» **Saved entries**:
━━━━━━━━━━━━━━━━━━━━
(* ===== verification/BoomFacts.v ===== *)
(** * Utilities: the incremental digest against the digest from nothing

    Proofs about BoomTree: the cached chunks, the fingerprint and the tree of a
    hasher that has seen other texts give the digest of the new text, and the
    cases in which they do not. *)
From stdpp Require Import list.
From S2P Require Import Prelude Bb64 BoomScan BoomTree.

(** ** Lengths *)
Lemma length_expand_hash n hash : length (expand_hash n hash) = (8 * n)%nat.
Proof. revert hash. induction n; intros; cbn -[le_bytes]; [done|]. rewrite length_app, length_le_bytes, IHn. lia. Qed.

Section facts.
Context (cpu : cpu_features).
Local Abbreviation leaf_digest := (leaf_digest cpu).
Local Abbreviation hashLeaf := (hashLeaf cpu).
Local Abbreviation Update := (Update cpu).
Local Abbreviation fresh_chunks := (fresh_chunks cpu).
Local Abbreviation full_digest := (full_digest cpu).
Local Abbreviation raw := (boomTreeFingerprintRaw cpu).
Local Abbreviation fp := (boomChunkFingerprint cpu).

Lemma length_leaf k data c i : length (leaf_digest k data c i) = 32%nat.
Proof. apply length_expand_hash. Qed.

Lemma length_hashPair l r p : length (hashPair l r p) = 32%nat.
Proof. apply length_expand_hash. Qed.

(** Two equal digests hash to a value that does not depend on them. *)
Lemma hash_twice d seed : length d = 32%nat → hashBB64Scalar (d ++ d) seed = hashBB64Scalar [] seed.
Proof.
  intros Hd. rewrite !hashBB64Scalar_words. pose proof (hash_blocks_cancel seed d [] Hd) as H.
  rewrite app_nil_r in H. exact H.
Qed.

Lemma hashPair_same d e p : length d = 32%nat → length e = 32%nat → hashPair d d p = hashPair e e p.
Proof. intros. unfold hashPair, hashBB64PairSeed. cbv zeta. by rewrite !hash_twice. Qed.

(** ** The cached chunks *)
Lemma compare_chunks_spec prev data i cached scan l changed :
  length cached = length scan → compare_chunks prev data i cached scan = (l, changed) →
  length l = length scan ∧ NoDup changed ∧ (∀ j, j ∈ changed → (i ≤ j < i + length scan)%nat) ∧
  ∀ j old c, cached !! j = Some old → scan !! j = Some c →
    (reusable prev data old c = true ∧ ¬ (i + j ∈ changed)%nat ∧ l !! j = Some (set_digest c (Digest old))) ∨
    (reusable prev data old c = false ∧ (i + j ∈ changed)%nat ∧ l !! j = Some c).
Proof.
  revert i cached l changed. induction scan as [|c scan IH]; intros i cached l changed Hl Hc.
  { destruct cached; [|done]. injection Hc as <- <-. cbn. split; [done|]. split; [apply NoDup_nil_2|].
    split; [set_solver|]. by intros ? ? ?. }
  destruct cached as [|old cached]; [done|]. cbn in Hc, Hl.
  destruct (compare_chunks prev data (S i) cached scan) as [l' ch'] eqn:E.
  destruct (IH (S i) cached l' ch' ltac:(lia) E) as (H1 & H2 & H3 & H4).
  assert (i ∉ ch') as Hni by (intros Hi; specialize (H3 _ Hi); lia).
  destruct (reusable prev data old c) eqn:Hr; injection Hc as <- <-.
  - cbn. split; [lia|]. split; [done|]. split; [intros j Hj; specialize (H3 j Hj); lia|].
    intros [|j] o d Ho Hd; cbn in Ho, Hd.
    + injection Ho as ->. injection Hd as ->. left. by rewrite Nat.add_0_r.
    + destruct (H4 j o d Ho Hd) as [Hx | Hx]; rewrite <- Nat.add_succ_comm; [by left|by right].
  - cbn. split; [lia|]. split; [by apply NoDup_cons|].
    split; [intros j Hj; apply elem_of_cons in Hj as [->|Hj]; [lia|specialize (H3 j Hj); lia]|].
    intros [|j] o d Ho Hd; cbn in Ho, Hd.
    + injection Ho as ->. injection Hd as ->. right. rewrite Nat.add_0_r. set_solver.
    + rewrite <- Nat.add_succ_comm.
      destruct (H4 j o d Ho Hd) as [(?&?&?)|(?&?&?)]; [left|right]; repeat split; try done.
      * apply not_elem_of_cons. split; [lia|done].
      * by apply elem_of_cons; right.
Qed.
━━━━━━━━━━━━━━━━━━━━
» **WHAT TO DO**: Return only the lines between the one holding "Local Abbreviation fresh_chunks" and the one holding "(** Two equal", inclusive, exactly as they appear above.

» **RESULT FOR THIS TASK**:
Local Abbreviation fresh_chunks := (fresh_chunks cpu).
Local Abbreviation full_digest := (full_digest cpu).
Local Abbreviation raw := (boomTreeFingerprintRaw cpu).
Local Abbreviation fp := (boomChunkFingerprint cpu).

Lemma length_leaf k data c i : length (leaf_digest k data c i) = 32%nat.
Proof. apply length_expand_hash. Qed.

Lemma length_hashPair l r p : length (hashPair l r p) = 32%nat.
Proof. apply length_expand_hash. Qed.

(** Two equal digests hash to a value that does not depend on them. *)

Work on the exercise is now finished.